Food production in America largely goes unnoticed and unappreciated by those not involved in it, but for those in our country’s heartland it defines their lives. While there was once a broad region of independent farmers, the requirements of industrial farming and Wall Street have forced consolidation into just four companies, vertically integrated from seed to shelf, that control virtually all food production. We heard about “The Meat Racket” in an NPR interview in which Christopher Leonard described the rise of a near-feudal system and its larger implications for our food, our country, and ourselves. Clicking the link will take you to the Powells.com site for each book, and a visit to our shop will take you to these books and more in our extensive, in-shop lending library.
“The Meat Racket”
By Christopher Leonard
(From Christopher Leonard’s website) The American supermarket seems to represent the best in America: abundance, freedom, choice. But that turns out to be an illusion. The rotisserie chicken, the pepperoni, the cordon bleu, the frozen pot pie, and the bacon virtually all come from four companies.

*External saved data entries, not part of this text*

(* ===== verification/Ota.v ===== *)
(** * Signed update policies

    [clientupdate/scaletailota/manifest.go]: the policy that a publisher signs,
    its canonical form, and the checks before it is trusted. *)
From Stdlib Require Import Ascii.
From S2P Require Import Prelude NetBuf NetAddr GoState GoStrings GoText GoRegexp NetipParse GoUrl.

(** Code outside the repository: [golang.org/x/mod/semver], [ed25519.Verify], and the platform. *)
Class OtaEnv := {
  semver_IsValid : bytes → bool;
  semver_Compare : bytes → bytes → Z;
  ed25519_Verify : bytes → bytes → bytes → bool;
  runtime_GOOS : bytes;
  runtime_GOARCH : bytes
}.
Definition ed25519_SignatureSize : Z := 64.
Definition ed25519_PublicKeySize : Z := 32.

Definition PublicKeyBase64 : bytes := str "vLGmMjFWFdcyPurQt1EZ1cDZgY4FcroH4aRMfDpEP2o=".
Definition signatureV3Prefix : bytes := str "v3.".
Definition maxPolicyRevision : Z := 2 ^ 53 - 1.
Definition maxPolicyArtifactSize : Z := 2 ^ 30.

Definition ActionSuggested : bytes := str "suggested".
Definition ActionForced : bytes := str "forced".
Definition ActionClear : bytes := str "clear".

Record Policy := mkPolicy {
  Revision : Z; Action : bytes; Version : bytes; Platform : bytes;
  SHA256 : bytes; FileSize : Z; DownloadURL : bytes; Signature : bytes
}.
#[global] Instance Policy_eq_dec : EqDecision Policy.
Proof. solve_decision. Defined.
Definition noPolicy : Policy := mkPolicy 0 [] [] [] [] 0 [] [].

(** ** The pattern of versions *)
Definition numericId : regexp := RAlt (RLit "0") (RSeq (RChar (within (chr "1") (chr "9"))) (RStar (RChar isDigit))).
Definition idChar (c : Z) : bool := isDigit c || isUpper c || isLower c || (c =? chr "-").
Definition dotIds : regexp := RSeq (RPlus (RChar idChar)) (RStar (RSeq (RLit ".") (RPlus (RChar idChar)))).
Definition versionCore : regexp :=
  RSeq numericId (RSeq (RLit ".") (RSeq numericId (RSeq (RLit ".") (RSeq numericId
    (RSeq (ROpt (RSeq (RLit "-") dotIds)) (ROpt (RSeq (RLit "+") dotIds))))))).
Definition semanticVersionPattern : regexp :=
  RSeq (ROpt (RChar (λ c, (c =? chr "v") || (c =? chr "V")))) versionCore.

Section Ota.
Context `{Unicode, OtaEnv}.

Definition canonicalVersion (value : bytes) : option bytes :=
  let value := TrimSpace value in
  if negb (MatchString semanticVersionPattern value) then None else
  let value := str "v" ++ TrimPrefix (TrimPrefix value (str "v")) (str "V") in
  if semver_IsValid value then Some value else None.

Definition validPlatform (platform : bytes) : bool :=
  if bool_decide (platform = []) || (64 <? zlen platform) then false
  else forallb (λ r, isLower r || isDigit r || (r =? chr "-")) platform.

(** ** Download URLs *)
Definition numericLabel (label : bytes) : bool :=
  if bool_decide (label = []) then false else
  if HasPrefix label (str "0x") then
    negb (zlen label =? 2) && forallb (λ r, isDigit r || within (chr "a") (chr "f") r) (drop 2 label)
  else forallb isDigit label.
Definition numericHostLiteral (host : bytes) : bool := forallb numericLabel (Split_ (chr ".") host).

Definition hostChar (r : Z) : bool := isLower r || isDigit r || (r =? chr ".") || (r =? chr "-").
Definition validLabel (label : bytes) : bool :=
  negb (bool_decide (label = []) || (63 <? zlen label) || HasPrefix label (str "-") || HasSuffix label (str "-")).
Definition validOTAHost (host : bytes) : bool :=
  if bool_decide (host = []) || HasSuffix host (str ".") || bool_decide (host = str "localhost") || HasSuffix host (str ".localhost")
  then false else
  if bool_decide (is_Some (ParseAddr host)) || numericHostLiteral host then false else
  forallb hostChar host && forallb validLabel (Split_ (chr ".") host).

Definition unreserved (c : Z) : bool := isLower c || isUpper c || isDigit c || isOneOf "-._~" c.

Fixpoint normalizeURLComponent (value : bytes) : res bytes :=
  match value with
  | [] => Ok []
  | c :: value =>
      if (c <? 0x21) || (0x7e <? c) || (c =? 92) then Err (Errorf "invalid OTA download URL component") else
      if negb (c =? chr "%") then r ← normalizeURLComponent value; Ok (c :: r) else
      match value with
      | a :: b :: value =>
          match ParseHexByte a b with
          | None => Err (Errorf "invalid OTA download URL escape")
          | Some d =>
              r ← normalizeURLComponent value;
              Ok (if unreserved d then d :: r else chr "%" :: upperByte a :: upperByte b :: r)
          end
      | _ => Err (Errorf "invalid OTA download URL escape")
      end
  end.

Definition NormalizeDownloadURL (raw : bytes) : res bytes :=
  let raw := TrimSpace raw in
  if bool_decide (raw = []) || (2048 <? zlen raw) then Err (Errorf "invalid OTA download URL") else
  match url_Parse raw with
  | None => Err (Errorf "invalid OTA download URL")
  | Some u =>
      if bool_decide (Scheme u = []) || bool_decide (Host u = []) || negb (bool_decide (Opaque u = [])) ||
         bool_decide (User u ≠ None) || negb (bool_decide (Fragment u = [])) || ForceQuery u
      then Err (Errorf "invalid OTA download URL") else
      if negb (EqualFold (Scheme u) (str "https")) then Err (Errorf "OTA download URL must use HTTPS") else
      let host := ToLower (Hostname u) in
      if negb (validOTAHost host) then Err (Errorf "OTA download URL host is not allowed") else
      port ← (if bool_decide (Port u = []) then Ok [] else
              match Atoi (Port u) with
              | None => Err (Errorf "invalid OTA download URL port")
              | Some n => if (n <? 1) || (65535 <? n) then Err (Errorf "invalid OTA download URL port")
                          else Ok (if n =? 443 then [] else itoa n)
              end);
      path ← normalizeURLComponent (EscapedPath u);
      let path := if bool_decide (path = []) then str "/" else path in
      query ← normalizeURLComponent (RawQuery u);
      Ok (str "https://" ++ host ++ (if bool_decide (port = []) then [] else chr ":" :: port) ++ path ++
          (if bool_decide (query = []) then [] else chr "?" :: query))
  end.

(** ** Policies *)
Definition clean (p : Policy) : Policy :=
  mkPolicy (Revision p) (ToLower (TrimSpace (Action p))) (TrimSpace (Version p)) (ToLower (TrimSpace (Platform p)))
    (ToLower (TrimSpace (SHA256 p))) (FileSize p) (TrimSpace (DownloadURL p)) (TrimSpace (Signature p)).
Definition setVersion (v : bytes) (p : Policy) : Policy :=
  mkPolicy (Revision p) (Action p) v (Platform p) (SHA256 p) (FileSize p) (DownloadURL p) (Signature p).
Definition setURL (u : bytes) (p : Policy) : Policy :=
  mkPolicy (Revision p) (Action p) (Version p) (Platform p) (SHA256 p) (FileSize p) u (Signature p).

Definition Canonicalize (policy : Policy) : res Policy :=
  let p := clean policy in
  if (Revision p =? 0) || (maxPolicyRevision <? Revision p) then Err (Errorf "invalid OTA policy revision") else
  if negb (bool_decide (Action p = ActionSuggested)) && negb (bool_decide (Action p = ActionForced)) && negb (bool_decide (Action p = ActionClear))
  then Err (Errorf "invalid OTA policy action") else
  match canonicalVersion (Version p) with
  | None => Err (Errorf "invalid OTA policy version")
  | Some version =>
      let p := setVersion (TrimPrefix version (str "v")) p in
      if negb (validPlatform (Platform p)) then Err (Errorf "invalid OTA policy platform") else
      if bool_decide (Action p = ActionClear) then
        if negb (bool_decide (SHA256 p = [])) || negb (FileSize p =? 0) || negb (bool_decide (DownloadURL p = []))
        then Err (Errorf "clear OTA policy must not include installer metadata") else Ok p
      else
        if negb (zlen (SHA256 p) =? 64) then Err (Errorf "invalid OTA policy SHA-256") else
        if negb (hexOk (SHA256 p)) then Err (Errorf "invalid OTA policy SHA-256") else
        if (FileSize p <=? 0) || (maxPolicyArtifactSize <? FileSize p) then Err (Errorf "invalid OTA policy file size") else
        downloadURL ← NormalizeDownloadURL (DownloadURL p);
        Ok (setURL downloadURL p)
  end.

Definition nl : bytes := [10].
Definition messageOf (p : Policy) : bytes :=
  str "scaletail-update-v3" ++ nl ++ itoa (Revision p) ++ nl ++ Action p ++ nl ++ Version p ++ nl ++ Platform p ++ nl ++
  SHA256 p ++ nl ++ itoa (FileSize p) ++ nl ++ DownloadURL p ++ nl.
Definition Message (policy : Policy) : res bytes := p ← Canonicalize policy; Ok (messageOf p).

Definition EncodeSignature (signature : bytes) : res bytes :=
  if negb (zlen signature =? ed25519_SignatureSize) then Err (Errorf "invalid OTA signature length")
  else Ok (signatureV3Prefix ++ EncodeToString signature).

Definition parseSignature (value : bytes) : res bytes :=
  let value := TrimSpace value in
  if negb (HasPrefix value signatureV3Prefix) || negb (CountByte (chr ".") value =? 1)%nat
  then Err (Errorf "OTA signature must use v3 envelope") else
  match DecodeString (TrimPrefix value signatureV3Prefix) with
  | Some signature => if negb (zlen signature =? ed25519_SignatureSize) then Err (Errorf "invalid OTA signature encoding") else Ok signature
  | None => Err (Errorf "invalid OTA signature encoding")
  end.

Definition Verify (policy : Policy) : res Policy :=
  canonical ← Canonicalize policy;
  match DecodeString PublicKeyBase64 with
  | Some publicKey =>
      if negb (zlen publicKey =? ed25519_PublicKeySize) then Err (Errorf "invalid embedded OTA public key") else
      signature ← parseSignature (Signature canonical);
      message ← Message canonical;
      if negb (ed25519_Verify publicKey message signature) then Err (Errorf "OTA signature verification failed") else Ok canonical
  | None => Err (Errorf "invalid embedded OTA public key")
  end.

Definition IsNewerVersion (candidate current : bytes) : bool :=
  match canonicalVersion candidate, canonicalVersion current with
  | Some a, Some b => 0 <? semver_Compare a b
  | _, _ => false
  end.
Definition VersionAtLeast (current required : bytes) : bool :=
  match canonicalVersion current, canonicalVersion required with
  | Some a, Some b => 0 <=? semver_Compare a b
  | _, _ => false
  end.
Definition CurrentPlatform : bytes := runtime_GOOS ++ str "-" ++ runtime_GOARCH.

End Ota.

(** Checked on concrete policies. *)
Definition trustAll : OtaEnv := {|
  semver_IsValid := λ _, true; semver_Compare := λ _ _, 1; ed25519_Verify := λ _ _ _, true;
  runtime_GOOS := str "windows"; runtime_GOARCH := str "amd64" |}.
Definition asciiText : Unicode := {| lowerRunes := λ s, filter (λ c, isUpper c = false) s; foldRunes := λ s t, bool_decide (s = t) |}.

Example normalize_demo :
  NormalizeDownloadURL (H := asciiText) (str " HTTPS://Downloads.Example.com:443/a%2fb/%7Ec?x=%41#") =
  Ok (str "https://downloads.example.com/a%2Fb/~c?x=A").
Proof. vm_compute. reflexivity. Qed.
Example normalize_rejects :
  (λ s, is_ok (NormalizeDownloadURL (H := asciiText) (str s))) <$>
  ["http://a.com/"; "https://127.0.0.1/"; "https://0x7f.1/"; "https://localhost/"; "https://a.com/?"; "https://u@a.com/"; "https://a_b.com/"; "https://-a.com/"; "https://a.com/%zz"]
  = replicate 9 false.
Proof. vm_compute. reflexivity. Qed.
Example versions :
  (λ s, MatchString semanticVersionPattern (str s)) <$> ["1.2.3"; "v1.2.3-rc.1+build"; "V10.0.0"; "01.2.3"; "1.2"; "vV1.2.3"; "1.2.3-"]
  = [true; true; true; false; false; false; false].
Proof. reflexivity. Qed.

In The Meat Racket, investigative reporter Christopher Leonard delivers the first-ever account of how a handful of companies have seized the nation’s meat supply. He shows how they built a system that puts farmers on the edge of bankruptcy, charges high prices to consumers, and returns the industry to the shape it had in the 1900’s before the meat monopolists were broken up. At the dawn of the twenty-first century, the greatest capitalist country in the world has an oligarchy controlling much of the food we eat and a high-tech sharecropping system to make that possible.
Forty years ago, more than thirty-six companies produced half of all the chicken Americans ate. Now there are only three that make that amount, and they control every aspect of the process, from the egg to the chicken to the chicken nugget. These companies are even able to raise meat prices for consumers while pushing down the price they pay to farmers. And tragically, big business and politics have derailed efforts to change the system.
We know that it takes big companies to bring meat to the American table. What “The Meat Racket” shows is that this industrial system is rigged against all of us. In that sense, Leonard has exposed our heartland’s biggest scandal.
About the Author
Christopher Leonard is a Schmidt Family Foundation Fellow with The New America Foundation, a nonpartisan public policy institute in Washington, DC. He is the former national agribusiness reporter for the Associated Press and a graduate of the University of Missouri School of Journalism. He lives outside Washington, DC.